> [Aim of the exercise] Exactly as written, restate the material below from its first line through the line containing "From Stdlib Require Import Strings.Byte.", and stop there.

> [Material for this exercise]
(* ===== verification/Ethereum.v ===== *)
(** The EIP-1559 transaction and receipt codecs of [arbor-codec]
    (src/crates/arbor-codec/src/ethereum.rs) over the RLP interface, and the
    transaction hashes and sender recovery of [arbor-crypto]. *)

From Stdlib Require Import Strings.Byte.
From S2P Require Import Prelude Bytes BTreeMap Primitives Canonical Crypto Rlp.

Local Open Scope Z_scope.

Definition EIP_1559_TX_TYPE : Z := 2.

(** The [From<alloy_rlp::Error>] conversion behind [?]. *)
Definition lift_rlp {A : Type} (r : rlp_result A) : outcome CodecError (A * bytes) :=
  match r with
  | inl e => Err (Canonical.Rlp e)
  | inr v => Ok v
  end.

(** A field decoder takes the input and returns the value and the rest. *)
Notation rlp_decodes A := (bytes → outcome CodecError (A * bytes)).

(** [for item in &access_list]: the storage-key limit. *)
Definition check_storage_keys (_ : unit) (item : AccessListItem) : outcome CodecError unit :=
  if MAX_ACCESS_LIST_STORAGE_KEYS <? zlen (al_storage_keys item)
  then Err (LimitExceeded "EIP-1559 storage keys" MAX_ACCESS_LIST_STORAGE_KEYS
              (zlen (al_storage_keys item)))
  else Ok tt.

Definition validate (transaction : Eip1559Transaction) (require_signature : bool)
    : outcome CodecError unit :=
  if tx_chain_id transaction =? 0 then Err (InvalidValue "EIP-1559 chain id")
  else if tx_max_fee_per_gas transaction <? tx_max_priority_fee_per_gas transaction
  then Err (InvalidValue "EIP-1559 priority fee")
  else
    let input_limit :=
      match tx_to transaction with
      | None => MAX_INITCODE_BYTES
      | Some _ => MAX_CALLDATA_BYTES
      end in
    if input_limit <? zlen (tx_input transaction)
    then Err (LimitExceeded "EIP-1559 input" input_limit (zlen (tx_input transaction)))
    else if MAX_ACCESS_LIST_ADDRESSES <? zlen (tx_access_list transaction)
    then Err (LimitExceeded "EIP-1559 access list" MAX_ACCESS_LIST_ADDRESSES
                (zlen (tx_access_list transaction)))
    else
      run? for_each check_storage_keys tt (tx_access_list transaction) in
      if require_signature && ((tx_r transaction =? 0) || (tx_s transaction =? 0))
      then Err (InvalidValue "EIP-1559 signature scalar")
      else Ok tt.

(** [while !input.is_empty()] with the element limit checked before each item.
    The limit stops the loop, so [S limit] rounds of fuel are enough. *)
Fixpoint while_items {A : Type} (fuel : nat) (field : string) (limit : Z) (item : rlp_decodes A)
    (input : bytes) (count : Z) : outcome CodecError (list A) :=
  match input with
  | [] => Ok []
  | _ :: _ =>
      match fuel with
      | O => Panic "out of fuel"
      | S fuel' =>
          if count =? limit then Err (LimitExceeded field limit (count + 1))
          else
            let? '(a, input) := item input in
            let? l := while_items fuel' field limit item input (count + 1) in
            Ok (a :: l)
      end
  end.

Definition decode_items {A : Type} (field : string) (limit : Z) (item : rlp_decodes A)
    (input : bytes) : outcome CodecError (list A) :=
  while_items (S (Z.to_nat limit)) field limit item input 0.

(** [Option<Address>]: no bytes, or twenty. *)
Definition to_of_bytes (to_bytes : bytes) : outcome CodecError (option bytes) :=
  if zlen to_bytes =? 0 then Ok None
  else if zlen to_bytes =? 20 then Ok (Some to_bytes)
  else Err (InvalidValue "EIP-1559 destination").

(** A byte that must be zero or one. *)
Definition bool_of_u8 (field : string) (b : Z) : outcome CodecError bool :=
  if b =? 0 then Ok false else if b =? 1 then Ok true else Err (InvalidValue field).

Definition u8_of_bool (b : bool) : Z := if b then 1 else 0.

Section codecs.
Context `{AlloyRlp}.

(** A list: its header and its payload. *)
Definition encode_list (payload : bytes) : bytes := header_list (zlen payload) ++ payload.

(** One iteration of the outer loop of [encode_access_list]. *)
Definition encode_access_item (item : AccessListItem) : bytes :=
  let keys_payload := concat (map encode_str (al_storage_keys item)) in
  let item_payload := encode_str (al_address item) ++ encode_list keys_payload in
  encode_list item_payload.

Definition encode_access_list (access_list : list AccessListItem) : bytes :=
  encode_list (concat (map encode_access_item access_list)).

Definition encode_fields (transaction : Eip1559Transaction) (signed : bool) : bytes :=
  encode_uint (tx_chain_id transaction) ++
  encode_uint (tx_nonce transaction) ++
  encode_uint (tx_max_priority_fee_per_gas transaction) ++
  encode_uint (tx_max_fee_per_gas transaction) ++
  encode_uint (tx_gas_limit transaction) ++
  match tx_to transaction with
  | Some address => encode_str address
  | None => encode_str []
  end ++
  encode_uint (tx_value transaction) ++
  encode_str (tx_input transaction) ++
  encode_access_list (tx_access_list transaction) ++
  (if signed
   then encode_uint (u8_of_bool (tx_y_parity transaction)) ++
        encode_uint (tx_r transaction) ++ encode_uint (tx_s transaction)
   else []).

Definition encode_envelope (transaction : Eip1559Transaction) (signed : bool)
    : outcome CodecError bytes :=
  run? validate transaction signed in
  let payload := encode_fields transaction signed in
  let encoded := [byte_of EIP_1559_TX_TYPE] ++ encode_list payload in
  if MAX_TRANSACTION_ENVELOPE_BYTES <? zlen encoded
  then Err (InputTooLarge "EIP-1559 envelope" MAX_TRANSACTION_ENVELOPE_BYTES (zlen encoded))
  else Ok encoded.

Definition encode_eip1559_signing_payload (transaction : Eip1559Transaction)
    : outcome CodecError bytes :=
  encode_envelope transaction false.

Definition encode_eip1559 (transaction : Eip1559Transaction) : outcome CodecError bytes :=
  encode_envelope transaction true.
(* ===== verification/Mempool.v ===== *)
(** The domain-isolated transaction pool (src/crates/arbor-mempool/src/lib.rs).

    The five maps of the pool are ordered maps; every operation returns the new
    pool. The invariant [pool_inv] ties entries, per-sender counters and
    chain-id routing together and is preserved by every operation, so it holds
    in every reachable pool. *)

From stdpp Require Import relations.
From S2P Require Import Prelude Bytes BTreeMap Primitives Canonical Crypto Rlp Ethereum.

Local Open Scope Z_scope.

Record MempoolConfig := {
  max_transactions : Z;
  max_transactions_per_sender : Z;
  max_transaction_bytes : Z;
  replacement_bump_percent : Z;
}.

Definition default_config : MempoolConfig :=
  {| max_transactions := 50000;
     max_transactions_per_sender := 128;
     max_transaction_bytes := MAX_TRANSACTION_ENVELOPE_BYTES;
     replacement_bump_percent := 10 |}.

Module QueueStatus.

Inductive t := Pending | Queued | Replaced.

End QueueStatus.

Record PoolEntry := {
  pe_domain_id : DomainId;
  pe_sender : bytes;
  pe_transaction_hash : bytes;
  pe_envelope : bytes;
  pe_transaction : Eip1559Transaction;
}.

(** [InvalidTransaction] carries the error whose text the code prints. *)
Inductive MempoolError :=
| UnknownDomain
| InvalidChainId
| DomainAlreadyRegistered
| DuplicateChainId
| EnvelopeTooLarge (limit actual : Z)
| InvalidTransaction (error : CryptoError)
| WrongChainId (expected actual : Z)
| NonceTooLow (state transaction : Z)
| ReplacementUnderpriced
| Capacity
| SenderCapacity.

Definition pool_key : Type := DomainId * bytes * Z.

Record Mempool := {
  config : MempoolConfig;
  chain_ids : btree DomainId Z;
  used_chain_ids : btree Z unit;
  pool_entries : btree (DomainId * bytes * Z) PoolEntry;
  sender_counts : btree (DomainId * bytes) Z;
}.

#[export] Instance PoolEntry_eq_dec : EqDecision PoolEntry.
Proof. solve_decision. Defined.

Definition entry_key (entry : PoolEntry) : DomainId * bytes * Z :=
  (pe_domain_id entry, pe_sender entry, tx_nonce (pe_transaction entry)).

Definition with_entries (pool : Mempool) (entries : btree (DomainId * bytes * Z) PoolEntry)
    (counts : btree (DomainId * bytes) Z) : Mempool :=
  {| config := config pool;
     chain_ids := chain_ids pool;
     used_chain_ids := used_chain_ids pool;
     pool_entries := entries;
     sender_counts := counts |}.

(** ** Replacement pricing *)

Definition replacement_min (value bump_percent : Z) : Z :=
  let quotient := value / 100 in
  let remainder := value mod 100 in
  let bump :=
    saturating_add 128 (saturating_mul 128 quotient bump_percent)
      (div_ceil (saturating_mul 128 remainder bump_percent) 100) in
  saturating_add 128 value bump.

Definition replacement_priced (old new : Eip1559Transaction) (bump_percent : Z) : bool :=
  (replacement_min (tx_max_fee_per_gas old) bump_percent <=? tx_max_fee_per_gas new) &&
  (replacement_min (tx_max_priority_fee_per_gas old) bump_percent
     <=? tx_max_priority_fee_per_gas new).
Lemma decode_rlp_length_eq b t k :
  1 ≤ k ≤ 8 →
  decode_rlp_length (b :: t) k =
    match get_range t 0 k with
    | None => Err (MalformedRlp "truncated length")
    | Some l => if Spec.leading_zero l then Err (MalformedRlp "non-canonical length")
                else Ok (from_be_bytes l)
    end.
Proof.
  intros Hk. unfold decode_rlp_length.
  assert (get_range (b :: t) 1 (1 + k) = get_range t 0 k) as ->.
  { unfold get_range. rewrite zlen_cons. replace (1 + k - 1) with (k - 0) by lia.
    change (drop (Z.to_nat 1) (b :: t)) with (drop (Z.to_nat 0) t).
    replace ((0 <=? 1) && (1 <=? 1 + k) && (1 + k <=? 1 + zlen t))
      with ((0 <=? 0) && (0 <=? k) && (k <=? zlen t)); [done|].
    apply eq_true_iff_eq. rewrite !andb_true_iff, !Z.leb_le. lia. }
  destruct (get_range t 0 k) as [l|] eqn:Hg; [|done]. cbn [ok_or obind].
  rewrite (proj2 (Z.ltb_ge 8 k)) by lia. rewrite orb_false_r.
  destruct (Spec.leading_zero l); [done|]. pose proof (get_range_length _ _ _ _ Hg).
  pose proof (from_be_bytes_range l) as [Hl0 Hl].
  assert (256 ^ zlen l ≤ 256 ^ 8) by (apply Z.pow_le_mono_r; lia).
  rewrite length_steps; [done|lia|]. rewrite Z.mul_0_l. lia.
Qed.

(** A long header read by both decoders. *)
Lemma long_layout b t k (kind : RlpKind) msg kind' o n :
  1 ≤ k ≤ 8 →
  (let? length := decode_rlp_length (b :: t) k in
   if length <? 56 then Err (MalformedRlp msg) else Ok (kind, 1 + k, length)) =
    Ok (kind', o, n) ↔
  kind' = kind ∧ o = 1 + k ∧ Spec.long_length k t = inr (n, drop (Z.to_nat k) t).
Proof.
  intros Hk. rewrite decode_rlp_length_eq by done. unfold Spec.long_length.
  destruct (get_range t 0 k) as [l|]; [|naive_solver].
  destruct (Spec.leading_zero l); [naive_solver|]. cbn [obind].
  destruct (from_be_bytes l <? 56); naive_solver.
Qed.

Definition is_list (k : RlpKind) : bool := match k with KList => true | KBytes => false end.

Definition single_low (first : byte) (payload : bytes) : bool :=
  (byte_val first =? 129) && match payload with b :: _ => byte_val b <? 128 | [] => false end.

> [Your solution]
(* ===== verification/Ethereum.v ===== *)
(** The EIP-1559 transaction and receipt codecs of [arbor-codec]
    (src/crates/arbor-codec/src/ethereum.rs) over the RLP interface, and the
    transaction hashes and sender recovery of [arbor-crypto]. *)

From Stdlib Require Import Strings.Byte.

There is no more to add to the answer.